*** Opening Record set ***
(** ** [construct_connection] (source lines 540-570) *)

(** The parameters copied by the comprehension of lines 546-556. *)
Definition copied_params : list string :=
  [ "id"; "name"; "description"; "speed"; "high_availability";
    "billing_term"; "customer_networks"; "primary_pairing_key";
    "secondary_pairing_key" ].

Section ConstructConnection.

(** [get_object_link] of [module_utils/pureport_client.py] is imported (line
    524) and its body is not part of the sources: the function is stated
    over any helper, called with the module object in the monad. *)
Variable get_object_link : string -> string -> string -> M value.

Definition construct_connection : M dict :=
  connection <-
    (pairs <- mapM (fun k => v <- params_get k;; ret (k, v)) copied_params;;
     ret (dict_of_pairs pairs));;
  location <- get_object_link "/locations" "location_id" "location_href";;
  enabled <- params_get "nat_enabled";;
  nat_mappings <- params_get "nat_mappings";;
  items <- lift (iterate nat_mappings);;
  let mappings :=
    map (fun nat_mapping => VDict [("native_cidr", nat_mapping)]) items in
  let connection :=
    dict_update connection
      [ ("type", VStr "GOOGLE_CLOUD_INTERCONNECT");
        ("location", location);
        ("nat", VDict [("enabled", enabled); ("mappings", VList mappings)]) ] in
  let connection := snake_dict_to_camel_dict connection in
  tags <- params_get "tags";;
  let connection := dict_update connection [("tags", tags)] in
  ret connection.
*** Closing Record set ***
Transcribe nothing except the lines from the one with "mappings)]) ] in" through the end of the data above, each exactly as it appears.

Exercise solution -
        ("nat", VDict [("enabled", enabled); ("mappings", VList mappings)]) ] in
  let connection := snake_dict_to_camel_dict connection in
  tags <- params_get "tags";;
  let connection := dict_update connection [("tags", tags)] in
  ret connection.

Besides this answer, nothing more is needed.